Underlying mechanism of atrial fibrillation–associated Nppa-I137T mutation and cardiac effect of potential drug therapy

BACKGROUND Over a hundred genetic loci have been associated with atrial fibrillation (AF). But the exact mechanism remains unclear and the treatment needs to be improved. OBJECTIVE This study aims to investigate the mechanism and potential treatment of NPPA mutation associated AF. METHODS The Nppa KI (p.I137T) rats were generated and cardiac function was evaluated. Blood pressure was recorded by a tail cuff system. The expression levels were measured by RT-PCR, ELISA or western blot, and RNA sequence analysis. The programmed electrical stimulation, the patch clamp, and multielectrode array were used to record the electrophysical characteristics. RESULTS The mutant rats displayed down-regulated expression of ANP, but elevated blood pressure and enlarged left atrial end-diastolic diameter. Further gene topology analysis suggested the majority of differently expressed genes in Nppa KI rats were related to inflammation, electrical remodeling and structural remodeling. The CCL5 and Galetin-3 expressions involved in remodeling were higher, while there were declined levels of Nav1.5, Cav1.2, and Cx40. AF was more easily induced in KI rat. Electrical remodeling included abbreviated action potentials, effective refractory period, increased late sodium current and reduced calcium current, giving rise to conduction abnormalities.
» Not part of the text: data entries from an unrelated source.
Lemma rewardable_counts_ok uid env w counts w' :
  db w = d -> rewardable_counts e uid env w = (Ok counts, w') ->
  forall k n, counts !! k = Some n -> category_ok uid k.
Proof.
  intros Hd (assigned & w1 & Ha & E)%vbind_Ok. revert E. unfold mbind, VM_bind, next_step. simpl.
  intros [= <- <-].
  apply (fold_left_invariant (fun acc : gmap string Z =>
    forall k n, acc !! k = Some n -> category_ok uid k)).
  - intros acc [c n] ([ex [[n1 name] mem]] & Hin & Hr)%list_elem_of_omap Hacc k n'.
    unfold count_rewardable. simpl. rewrite entry_add_lookup.
    case_decide; [subst; intros _|apply Hacc].
    apply rewardable_gpu_configured in Hr as [Hr Ec]. apply elem_of_iter in Hin.
    split_and!; [done|apply category_name|]. rewrite Ec, <- Hd.
    by eapply get_miner_gpu_assignments_online.
  - intros k n. by rewrite lookup_empty.
Qed.

Lemma add_to_category_ok p l acc :
  p ∈ ps -> profile_considered epoch cutoff g p = true ->
  (forall k n, (k, n) ∈ l -> category_ok (miner_uid p) k) ->
  scored_ok acc -> scored_ok (fold_left (add_to_category p) l acc).
Proof.
  intros Hin Hp Hl Hacc. apply (fold_left_invariant scored_ok); [|done].
  intros acc' [k n] Hkn Hok k' ms. simpl.
  destruct (decide (k = k')) as [<- | Hne]; [|rewrite lookup_insert_ne by done; apply Hok].
  rewrite lookup_insert_eq. intros [= <-] m [Hm | Hm]%elem_of_app.
  - destruct (acc' !! k) as [ms|] eqn:E; simpl in Hm; [by eapply Hok|by apply elem_of_nil in Hm].
  - apply list_elem_of_singleton in Hm as ->. split; [by eapply Hl|]. by exists p, n.
Qed.

Lemma score_profile_ok acc p env w acc' w' :
  p ∈ ps -> db w = d -> scored_ok acc ->
  score_profile e epoch cutoff g acc p env w = (Ok acc', w') -> db w' = d /\ scored_ok acc'.
Proof.
  intros Hin Hd Hacc E. split; [by rewrite (reads_Ok _ _ _ _ _ (reads_score_profile _ _ _ _ _ _) E)|].
  revert E. unfold score_profile. destruct (profile_considered _ _ _ _) eqn:Hp;
    [|by intros [= <- <-]].
  intros (counts & w1 & Hc & E)%vbind_Ok. revert E. unfold mbind, VM_bind, next_step. simpl.
  intros [= <- <-]. apply add_to_category_ok; [done..| |done].
  intros k n Hk%elem_of_iter. by eapply rewardable_counts_ok.
Qed.

Lemma sort_miners_scored m : scored_ok m -> scored_ok (sort_miners <$> m).
Proof.
  intros Hm k ms. rewrite lookup_fmap. destruct (m !! k) as [ms'|] eqn:E; [|done].
  intros [= <-] x Hx. apply elem_of_sort_by in Hx. by eapply Hm.
Qed.
End Scored.

(** What the scoring hands to the allocation. *)
Lemma get_miners_scored `{HashOrder} e epoch h g env w m w' :
  get_miners_by_gpu_category_since_epoch e epoch h g env w = (Ok m, w') ->
  exists ps w1, get_all_gpu_profiles env w = (Ok ps, w1) /\
    scored_ok e epoch (clock env (steps w1) - h * hour) g (db w) ps m.
Proof.
  intros (ps & w1 & Eps & E)%vbind_Ok. apply vbind_Ok in E as (t & w2 & Et & E).
  apply vbind_Ok in E as (acc & w3 & Ef & E). injection E as <- <-.
  exists ps, w1. split; [done|]. apply sort_miners_scored.
  pose proof (reads_Ok _ _ _ _ _ reads_get_all_gpu_profiles Eps) as Hd.
  revert Et. unfold now, mbind, VM_bind, next_step, ask. simpl. intros [= <- <-].
  eapply (vfold_Ok (fun w' a => db w' = db w /\ scored_ok e epoch _ g (db w) ps a)) in Ef;
    [apply Ef| |split; [done|intros k ms; by rewrite lookup_empty]].
  intros acc' p w4 a w5 Hp [Hd4 Ha]. by apply score_profile_ok.
Qed.

(** ** Properties *)

(** ** Counting GPUs *)

(** The GPU distribution of a miner equals its reference.  A category is present
    exactly when some counted validation is of that category, with the sum of their GPUs
    (at 32 bits); counted is the first passing validation of each executor, so no
    executor counts twice, every executor with a passing validation counts, and failed
    validations or attestations never count. *)
Theorem gpu_distribution_counts_each_executor_once vs :
  (forall k, calculate_gpu_distribution vs !! k =
    match filter (in_category k) (counted vs) with
    | [] => None
    | _ => Some (wrap 32 (gpus_in k (counted vs)))
    end) /\
  NoDup (executor_id <$> counted vs) /\
  (forall v, v ∈ counted vs -> v ∈ vs /\ validation_ok v = true) /\
  (forall v, v ∈ vs -> validation_ok v = true ->
    exists v', v' ∈ counted vs /\ executor_id v' = executor_id v).
Proof.
  split_and!.
  - intros k. unfold calculate_gpu_distribution. rewrite count_gpus_lookup. fold (counted vs).
    unfold gpus_in. destruct (filter (in_category k) (counted vs)); [done|].
    by rewrite lookup_empty.
  - apply first_per_executor_NoDup.
  - intros v [Hv _]%elem_of_first_per_executor. by apply list_elem_of_filter in Hv as [? ?].
  - intros v Hv Hok. apply first_per_executor_covers; [|set_solver].
    by apply list_elem_of_filter.
Qed.

(** ** Who is scored *)

(** A configured model under any other name, such as H200, never gets a miner: its pool
    is always burnt. *)
Lemma other_models_never_scored `{HashOrder} e epoch h g env w m w' k x ms :
  get_miners_by_gpu_category_since_epoch e epoch h g env w = (Ok m, w') ->
  m !! k = Some (x :: ms) -> k ∈ category_names.
Proof. intros (ps & w1 & _ & Hm)%get_miners_scored Hk. eapply (Hm k _ Hk x). left. Qed.
Lemma revoke_all_sessions saved vs s h :
  sessions (fold_left (fun s v => revoke_access saved v s) vs s) !! h =
    if decide (h ∈ hotkey <$> vs) then None else sessions s !! h.
Proof.
  revert s. induction vs as [|v vs IH]; intros s; simpl; [done|].
  rewrite IH, revoke_sessions. destruct (decide (h = hotkey v)) as [-> | Hne].
  - rewrite lookup_delete_eq. repeat case_decide; try done; set_solver.
  - rewrite lookup_delete_ne by done. repeat case_decide; try done; set_solver.
Qed.

Lemma cleanup_sessions_lookup n saved now s h :
  (forall k a, sessions s !! k = Some a -> hotkey (validator_id a) = k) ->
  sessions (cleanup_expired_sessions n saved now s).2 !! h =
    match sessions s !! h with
    | Some a => if ValidatorAccess_is_expired a now then None else Some a
    | None => None
    end.
Proof.
  intros Hkey. unfold cleanup_expired_sessions. cbn [snd]. rewrite revoke_all_sessions.
  destruct (sessions s !! h) as [a|] eqn:E.
  - destruct (ValidatorAccess_is_expired a now) eqn:Ex; case_decide as Hin; try done; exfalso.
    + apply Hin. rewrite <- list_fmap_compose. apply list_elem_of_fmap. exists (h, a).
      split; [symmetry; by apply Hkey|]. apply list_elem_of_filter. split; [done|].
      by apply elem_of_iter.
    + rewrite <- list_fmap_compose in Hin. apply list_elem_of_fmap in Hin as ([k b] & -> & Hin).
      apply list_elem_of_filter in Hin as [Hb Hk%elem_of_iter]. simpl in *.
      rewrite (Hkey _ _ Hk), Hk in E. congruence.
  - by case_decide.
Qed.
These electrophysiological changes could be reversed by the late sodium current blocker, ranolazine, and the Nav1.8 blocker, A-803467. CONCLUSION Our findings suggest that the structural remodeling related to inflammation and fibrosis, and electrical remodeling involved in late sodium current underly the major effects of the Nppa (p.I137T) variant to induce AF, which can be attenuated by INa,L blocker and Nav1.8 blocker.